- Opening Delimiter -
(** A number beyond what the cache can hold ends the process. *)
Lemma storeCache_loop_full c buf b seq i : sc_ok (cache c) → 0 <= seq <= max_u64 →
  (i < length buf)%nat → sc_cap <= u64 (seq + Z.of_nat i) → storeCache_loop c buf b seq = Panic.
Proof.
  revert c b seq i. induction buf as [|m buf IH]; intros c b seq i Hok Hseq Hi Hfull; cbn in Hi; [lia|].
  cbn [storeCache_loop]. destruct (Z.lt_ge_cases seq sc_cap) as [Hlt|Hge]; [|by rewrite sc_upset_full by (done || lia)].
  destruct (sc_upset_spec (cache c) seq m Hok ltac:(lia)) as (k1 & -> & Hok1 & _). cbn [mbind outcome_mbind].
  destruct i as [|i]; [rewrite Z.add_0_r, u64_small in Hfull by done; lia|].
  apply (IH _ _ _ i); [done|apply u64_range|lia|]. rewrite u64_step.
  by replace (1 + Z.of_nat i) with (Z.of_nat (S i)) by lia.
Qed.

(** [storeCache] of at least one message stores them and returns 0: the entry
    it tests is the one it has just stored. *)
Lemma storeCache_spec c buf seq : sc_ok (cache c) → 0 <= seq <= max_u64 → buf ≠ [] →
  (∀ i, (i < length buf)%nat → u64 (seq + Z.of_nat i) < sc_cap) →
  ∃ k n, storeCache c buf seq = Ret (0, c <| cache := k |> <| nMerges := n |>) ∧
    sc_ok k ∧
    (∀ s, 0 <= s → sc_get k s = sc_get (cache c) s ∨
       ∃ i m, buf !! i = Some m ∧ s = u64 (seq + Z.of_nat i) ∧ sc_get k s = Some m) ∧
    (∀ s, 0 <= s → is_Some (sc_get (cache c) s) → is_Some (sc_get k s)) ∧
    (∀ i, (i < length buf)%nat → is_Some (sc_get k (u64 (seq + Z.of_nat i)))).
Proof.
  intros Hok Hseq Hne Hcap. unfold storeCache.
  destruct (storeCache_loop_spec c buf false seq Hok Hseq Hcap) as (b & k & -> & Hok' & Hrest).
  cbn [mbind outcome_mbind]. exists k. destruct b.
  { eexists. split; [reflexivity|]. by split. }
  exists (nMerges c). cbn [cache update].
  rewrite sc_isNil_spec; [|done|apply u64_range]. cbn [mbind outcome_mbind].
  assert (u64 (u64 (seq + len buf) - 1) = u64 (seq + Z.of_nat (pred (length buf)))) as ->.
  { unfold u64, len. rewrite Zminus_mod_idemp_l. f_equal. destruct buf; [done|]. cbn [length pred]. lia. }
  destruct (proj2 (proj2 Hrest) (pred (length buf))) as [m Hm]; [destruct buf; [done|]; cbn; lia|].
  cbn [cache]. rewrite bool_decide_eq_false_2 by (by rewrite Hm). cbn. split; [|by split].
  by destruct c.
Qed.

(** ** newReq *)

(** [newReq] in closed form: it never fails, and the request asks for the
    messages from the next expected one on, at most [nakWindow] of them. *)
Lemma newReq_eq c seq tt : newReq c seq tt = Ret (
  if seq <=? seqNo c then (None, c)
  else
    let c1 := c <| seqMax := Z.max (seqMax c) seq |> in
    if time_sub tt (reqLast c) <? reqInterval then (None, c1)
    else (Some (head_bytes (mkHeader (session c) (seqNo c) (Z.min nakWindow (u64 (seq - seqNo c))))),
          c1 <| reqLast := tt |>)).
Proof.
  unfold newReq. zcase; [done|].
  assert ((if seqMax c <? seq then c <| seqMax := seq |> else c)
    = c <| seqMax := Z.max (seqMax c) seq |>) as ->.
  { zcase; destruct c; cbn in *; do 2 f_equal; cbv [update]; f_equal; lia. }
  cbn [reqLast update]. zcase; [done|]. cbv zeta. cbn [session seqNo update].
  rewrite EncodeHead_spec by (vm_compute; congruence). cbn [mbind outcome_mbind].
  change (drop 20 (replicate (Z.to_nat headSize) x00)) with (@nil byte).
  rewrite app_nil_r, slice_Ret by (rewrite ?len_head_bytes; unfold headSize; lia).
  cbn [mbind outcome_mbind]. rewrite Z.sub_0_r, drop_0, take_ge by (by rewrite length_head_bytes).
  assert (u16 (if nakWindow <? u64 (seq - seqNo c) then nakWindow else u64 (seq - seqNo c))
    = Z.min nakWindow (u64 (seq - seqNo c))) as ->; [|done].
  pose proof (u64_range (seq - seqNo c)). unfold nakWindow in *. zcase; rewrite u16_small; lia.
Qed.

(** ** gotBuff *)

(** The packet [gotBuff] puts in the channel for a header and a payload. *)
Definition packet_of (h : Header) (payload : list byte) : msgBuf :=
  mkMsgBuf (SeqNo h) (MessageCnt h)
    (if decide (MessageCnt h ≠ 0xffff ∧ MessageCnt h ≠ 0) then payload else []).

(** When [gotBuff] accepts a datagram with header [h] and payload [p]. *)
Definition accepts (c : client) (h : Header) (payload : list byte) : Prop :=
  (MessageCnt h = 0xffff ∨ MessageCnt h < maxMessages) ∧
  (session c = [] ∨ session c = Session h) ∧
  (MessageCnt h = 0xffff ∨ MessageCnt h = 0 ∨ payload ≠ []).

(** The receiver changes only counters, the receive time, the session and the
    channel. *)
Record recv_frame (c c' : client) : Prop := {
  rf_cache : cache c' = cache c; rf_seqNo : seqNo c' = seqNo c; rf_ready : ready c' = ready c;
  rf_seqMax : seqMax c' = seqMax c; rf_endSession : endSession c' = endSession c;
  rf_seqEnd : seqEnd c' = seqEnd c; rf_lastSeq : lastSeq c' = lastSeq c; rf_lastN : lastN c' = lastN c;
  rf_bDone : bDone c' = bDone c; rf_Running : Running c' = Running c;
  rf_reqLast : reqLast c' = reqLast c; rf_reqSrv : reqSrv c' = reqSrv c;
  rf_connReq : connReq c' = connReq c; rf_robinN : robinN c' = robinN c
}.

(** On any datagram [gotBuff] either rejects it, and changes at most counters
    and the session, or accepts it and queues its packet. *)
Lemma gotBuff_spec c buff n now : 0 <= n <= len buff → wf_session (session c) →
  let b := take (Z.to_nat n) buff in
  ∃ e c', gotBuff c buff n now = Ret (e, c') ∧ recv_frame c c' ∧ wf_session (session c') ∧
    ((is_Some e ∧ ch c' = ch c ∧
        ∀ h, DecodeHead b zeroHeader = Ret (h, None) → ¬ accepts c h (drop 20 b)) ∨
     (e = None ∧ ∃ h, DecodeHead b zeroHeader = Ret (h, None) ∧
        wf_header h ∧ accepts c h (drop 20 b) ∧ session c' = Session h ∧
        ch c' = ch c ++ [packet_of h (drop 20 b)])).
Proof.
  intros Hn Hws. cbv zeta. unfold gotBuff. rewrite (slice_Ret 0 n) by lia. cbn [mbind outcome_mbind].
  rewrite Z.sub_0_r, drop_0. set (b := take (Z.to_nat n) buff).
  assert (len b = n) as Hb by (unfold b, len in *; rewrite length_take; lia).
  destruct (DecodeHead_total b zeroHeader) as [[-> Hlt]|(Hge & h & -> & Hwf)]; cbn [mbind outcome_mbind].
  { eexists _, _. split; [done|]. split; [by constructor|]. split; [done|]. left.
    split; [by eexists|]. split; [done|]. intros h Hh. discriminate. }
  rewrite Hb in Hge. destruct (negb (MessageCnt h =? 0xffff) && (maxMessages <=? MessageCnt h)) eqn:E1.
  { zbool. eexists _, _. split; [done|]. split; [by constructor|]. split; [done|]. left.
    split; [by eexists|]. split; [done|]. intros h' [= <-] ([?|?] & _); lia. }
  assert (MessageCnt h = 0xffff ∨ MessageCnt h < maxMessages) as Hcnt
    by (apply andb_false_iff in E1 as [E1|E1]; zbool; lia).
  cbn [session update].
  destruct (negb (bool_decide (session c = [])) && negb (bool_decide (session c = Session h))) eqn:E2.
  { apply andb_true_iff in E2 as [H1 H2]. apply negb_true_iff, bool_decide_eq_false in H1, H2.
    eexists _, _. split; [done|]. split; [by constructor|]. split; [done|]. left.
    split; [by eexists|]. split; [done|]. intros h' [= <-] (_ & [?|?] & _); congruence. }
  assert (session c = [] ∨ session c = Session h) as Hses.
  { apply andb_false_iff in E2 as [E2|E2]; apply negb_false_iff, bool_decide_eq_true in E2; auto. }
  set (c1 := if bool_decide (session c = []) then _ else _).
  assert (recv_frame c c1 ∧ session c1 = Session h ∧ ch c1 = ch c) as (Hf & Hs1 & Hch1).
  { unfold c1. case_bool_decide as Hd; [by repeat split|]. destruct Hses as [?|Hs]; [done|]. by repeat split. }
  clearbody c1.
  assert (drop 20 b = take (Z.to_nat (n - headSize)) (drop (Z.to_nat headSize) buff)) as Hdrop.
  { unfold b, headSize. rewrite skipn_firstn_comm. f_equal. lia. }
  assert (∀ l, recv_frame c (c1 <| ch := l |>)) as Hf' by (intros l; by destruct Hf; constructor).
  destruct (negb (MessageCnt h =? 0xffff) && negb (MessageCnt h =? 0)) eqn:E3.
  - zbool. zcase; [|zcase].
    + eexists _, c1. split; [done|]. split; [done|]. rewrite Hs1. split; [apply Hwf|]. left.
      split; [by eexists|]. split; [done|].
      intros h' [= <-] (_ & _ & [?|[?|Hp]]); [lia|lia|]. apply Hp. rewrite Hdrop. by rewrite E, Z.sub_diag.
    + rewrite slice_Ret by (unfold headSize in *; lia). cbn [mbind outcome_mbind]. rewrite <- Hdrop.
      assert (length (drop 20 b) = Z.to_nat (n - headSize)) as Hdl
        by (unfold len, headSize in *; rewrite length_drop; lia).
      rewrite go_copy_same by (by rewrite length_replicate).
      eexists _, _. split; [done|]. split; [by apply Hf'|]. cbn [session ch update]. rewrite Hs1, Hch1.
      split; [apply Hwf|]. right. split; [done|]. exists h. split; [done|]. split; [done|].
      unfold packet_of. rewrite decide_True by done. split; [|done]. split; [done|]. split; [done|].
      right; right. intros Hnil. rewrite Hnil in Hdl. cbn in Hdl. lia.
  - assert (¬ (MessageCnt h ≠ 0xffff ∧ MessageCnt h ≠ 0)) as Hno
      by (apply andb_false_iff in E3 as [E3|E3]; zbool; lia).
    eexists _, _. split; [done|]. split; [by apply Hf'|]. cbn [session ch update]. rewrite Hs1, Hch1.
    split; [apply Hwf|]. right. split; [done|]. exists h. split; [done|]. split; [done|].
    unfold packet_of. rewrite decide_False by done. split; [|done]. split; [done|]. split; [done|]. lia.
Qed.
- Closing Delimiter -
● **Work to be completed**:
Reproduce verbatim the lines above, from the line with "rf_connReq : connReq" through the line with "(drop 20 b)) ∨".

● **Answer area**:
  rf_connReq : connReq c' = connReq c; rf_robinN : robinN c' = robinN c
}.

(** On any datagram [gotBuff] either rejects it, and changes at most counters
    and the session, or accepts it and queues its packet. *)
Lemma gotBuff_spec c buff n now : 0 <= n <= len buff → wf_session (session c) →
  let b := take (Z.to_nat n) buff in
  ∃ e c', gotBuff c buff n now = Ret (e, c') ∧ recv_frame c c' ∧ wf_session (session c') ∧
    ((is_Some e ∧ ch c' = ch c ∧
        ∀ h, DecodeHead b zeroHeader = Ret (h, None) → ¬ accepts c h (drop 20 b)) ∨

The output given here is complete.